もし、もし仮にだ。もし仮に魔法で二人に分身された場合、お饅頭は奴の手に落ちる可能性が出る。それじゃ駄目ではないか。本末転倒だ。わざわざ出来るかもわからない分身の魔法を使ってまで風呂を抜け出し、まだ気付いてもいないお饅頭を探し当て食べるなんてありえないという人もいるだろう。しかし、ありとあらゆる可能性を考え万全の状態でお饅頭を守ることのみを考えること、それが楽園の巫女としての矜持、美学、信念、そして使命なのだ。そのあたりをしっかり認識して欲しい。
話を戻そう。たしかに火を見てなくて済む方法もあるにはある。最初に沢山の薪を上手く投入して火が弱らないようにする方法だ。私は普段一人で入浴しているため、そのような特殊な方法も知っている。
しかしこれも問題がある。ここで私が火を見ずお饅頭を食べては、入浴中とはいえ不審がられるだろうということだ。少なくともこのボロを極めた清貧の権化のような神社では、入浴中だろうがこの部屋の音が割と響くのでだいたいの行動は分かってしまう。最悪の場合、お饅頭の存在に気付かれてしまうだろう。そうなってしまえばやはり、本末が転倒する羽目になる。そんなことになれば、神社の石段最上段から転げ落ちるような痛みが我が心を襲うに違いない。
魔理沙を独りにはできない、しかし遠ざかることも出来ない、まるで悪い魔女の呪いのように思えた。八方ふさがりにみえた。
しかし、私はそこから一寸の光の道を見つけ出したのである。
「魔理沙、私も一緒に入っていいかしら?」
「……は?」
魔理沙が不審な目で見てきた。
しまった。と私は内心焦る。これなら魔理沙の監視と対策がしやすいと思ったのだが、お風呂は独りが良いタイプだったのか。
そしてなぜか頬が赤い。やっぱり病気だろうか。お賽銭箱に全財産をぶちまけないと死んじゃう病だろうか?
でも魔理沙の心配は後である。ここで折れては意味がない。
「たまにはいいじゃない」
「さすがに二人じゃ湯船が狭いぜ」
「無理矢理入ればいいでしょ」
「うーん」
「風邪引いても知らないわよ」
「う~ん」
「バカね、一緒に入りたいのよ」
「んなっ!?」
こうして私は魔理沙と、同じお風呂に入ることに成功した。やっぱり人生は脅迫とごり押しだ。
**
~~年齢制限の境界~~
突然ですがごきげんよう。幻想郷のガラスの十代代表、八雲紫です。
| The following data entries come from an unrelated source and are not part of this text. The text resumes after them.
(** * elmybot: the per-guild scheduler (GuildScheduler) of src/index.js

    A shallow embedding of the Durable Object that stores scheduled jobs,
    keeps one alarm pointed at the earliest job, and delivers due jobs from
    its alarm handler.

    Modelling conventions.
    - JavaScript numbers that the scheduler handles (Unix seconds, epoch
      milliseconds) are integers and are modelled as [Z]; non-finite and
      fractional doubles are outside the model.
    - Strings are byte strings; literals of the source are kept verbatim
      (UTF-8).
    - One handler runs at a time: the awaits inside a request or an alarm are
      not interleaved with another handler of the same object.
    - Storage operations do not fail, and the POST to Discord always comes
      back with a response (a rejected promise is outside the model).
    - [Date.now()], [crypto.randomUUID()] and the Discord HTTP API are the
      host: a [Host] record of oracles, indexed by how many calls were made
      so far, which the [World] counts. *)

From stdpp Require Import gmap strings list fin_maps pretty sorting.

Open Scope string_scope.
Open Scope Z_scope.
(** * custom-error-instance: a shallow embedding of [bin/error.js]

    The module exports one function, [CustomError], which builds error
    constructors arranged in a chain (leaf first, root last).  This file
    embeds the module in Rocq, function by function, and proves
    properties of the embedding.

    Modelling choices.
    - JavaScript data values are [value]: the primitives and references to
      plain data objects.  Objects live in a heap ([gmap loc object]) so
      that aliasing and in-place mutation ([Object.assign], an initializer
      of the user writing to the shared properties object) are visible.
      A plain object has the methods of [Object.prototype], so that it
      renders as [[object Object]] and answers [hasOwnProperty] by its own
      keys.  Functions are [func]; they occur as arguments of
      [CustomError] and in descriptors, not as property values.
    - Numbers are [number]: the integers (exact where a double is, that is
      up to 2^53 in magnitude), the two infinities and NaN.
    - An error instance is its prototype's descriptor chain together with
      its own data properties and, once [rootFactory] ran, the closure
      variables [code], [messageStr] and [stack] behind the [code] and
      [message] accessors.  The members the prototype supplies
      ([CustomError], [toString]) are read from the prototype: data keys
      are taken not to shadow them.
    - The host supplies what the module cannot see: what
      [(new Error()).stack.split('\n')] returns under the current
      [Error.stackTraceLimit] (or that it raises), and the behaviour of
      the initializers the user writes, which may mutate the instance, the
      heap and the stack trace limit, or raise.
    - Exceptions are explicit: every effectful function returns [Ok] with
      a value and the final state, or [Throw] with the raised value and the
      state at the time it was raised. *)

From stdpp Require Import gmap strings list fin_maps pretty.
From Stdlib Require Import ZArith.

Local Open Scope Z_scope.

(** ** Values *)

Definition loc := positive.

Inductive number := NaN | NegInf | Finite (z : Z) | PosInf.

Inductive value :=
| VUndefined
| VNull
| VBool (b : bool)
| VNum (n : number)
| VStr (s : string)
| VObj (l : loc).

(** The names [typeof] can answer for a data value or a function. *)
Inductive type_name := Tundefined | Tobject | Tboolean | Tnumber | Tstring | Tfunction.

Definition typeof_value (v : value) : type_name :=
  match v with
  | VUndefined => Tundefined
  | VNull => Tobject
  | VBool _ => Tboolean
  | VNum _ => Tnumber
  | VStr _ => Tstring
  | VObj _ => Tobject
  end.

(** ToBoolean. *)
Definition truthy (v : value) : bool :=
  match v with
  | VUndefined | VNull => false
  | VBool b => b
  | VNum NaN => false
  | VNum (Finite z) => negb (z =? 0)
  | VNum _ => true
  | VStr s => negb (String.eqb s "")
  | VObj _ => true
  end.

(** [a || b] *)
Definition js_or (a b : value) : value := if truthy a then a else b.

Definition isNaN (n : number) : bool :=
  match n with NaN => true | _ => false end.

(** [n >= 0] *)
Definition ge0 (n : number) : bool :=
  match n with
  | NaN | NegInf => false
  | Finite z => 0 <=? z
  | PosInf => true
  end.

(** [n + 2] *)
Definition add2 (n : number) : number :=
  match n with
  | Finite z => Finite (z + 2)
  | other => other
  end.

Definition number_to_string (n : number) : string :=
  match n with
  | NaN => "NaN"
  | NegInf => "-Infinity"
  | Finite z => pretty z
  | PosInf => "Infinity"
  end.

(** ToString, as string concatenation with [+] applies it.  A plain object
    renders through [Object.prototype.toString]. *)
Definition to_string (v : value) : string :=
  match v with
  | VUndefined => "undefined"
  | VNull => "null"
  | VBool true => "true"
  | VBool false => "false"
  | VNum n => number_to_string n
  | VStr s => s
  | VObj _ => "[object Object]"
  end.

Definition newline : string := String (Ascii.ascii_of_nat 10) EmptyString.

(** [lines.join('\n')] *)
Definition join_lines (lines : list string) : string := String.concat newline lines.

(** ** Functions and descriptors

    A function value is the host's [Error], a constructor returned by
    [CustomError], or any other function: the module's own [noop] and
    [rootFactory], or a function of the caller, known by an identifier.
    A constructor is represented by what [construct.prototype.CustomError]
    holds: its own descriptor and the descriptors of its ancestors, so that
    [descriptor.chain] is [d :: ancestors]. *)

Inductive plain_fn := Fn_noop | Fn_rootFactory | Fn_user (id : nat).

Inductive func :=
| Error
| Construct (d : item) (ancestors : list item)
| Plain (p : plain_fn)
with item :=
| Item (factory : plain_fn) (name : string) (parent : func) (properties : loc).

Definition factory (it : item) : plain_fn := let 'Item f _ _ _ := it in f.
Definition name (it : item) : string := let 'Item _ n _ _ := it in n.
Definition parent (it : item) : func := let 'Item _ _ p _ := it in p.
Definition properties (it : item) : loc := let 'Item _ _ _ p := it in p.

(** An argument of [CustomError]: a data value or a function. *)
Inductive arg := AVal (v : value) | AFun (f : func).

Definition typeof (a : arg) : type_name :=
  match a with
  | AVal v => typeof_value v
  | AFun _ => Tfunction
  end.

(** ** Instances *)

(** The variables [rootFactory] closes over for the accessors. *)
Record closure := Closure {
  code : value;
  messageStr : value;
  stack : list string
}.

Record fields := Fields {
  own : gmap string value;
  observable : option closure
}.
現在霊夢と魔理沙はお風呂に入っておりますが、詳細を書くと社会のルールに触れる可能性がございます。まことに申し訳ございませんが、この部分は境界を弄って省略させていただきました。なお、烏天狗による入浴写真の売買は今晩丑の刻、妖怪の山のふもとにて年齢確認システムのもと一枚10000円で行っております。
以上、ナウいイマドキ美少女代表、八雲紫でした。
**
「ああそうだ、風呂上がりに丁度いいものがあるんだ」
お風呂から上がり、縁側で火照った体を夜風で冷ましていると魔理沙が突然口を開いた。髪が濡れたままの魔理沙がてくてく中へ入っていく。
のぼせ気味で頭が呆けてうまく働かない私は、何をするのかとその様子をぼーっと見る。柔らかい風が上気した頬を撫でた。夜は涼しいな。そのうち月見酒でもするか。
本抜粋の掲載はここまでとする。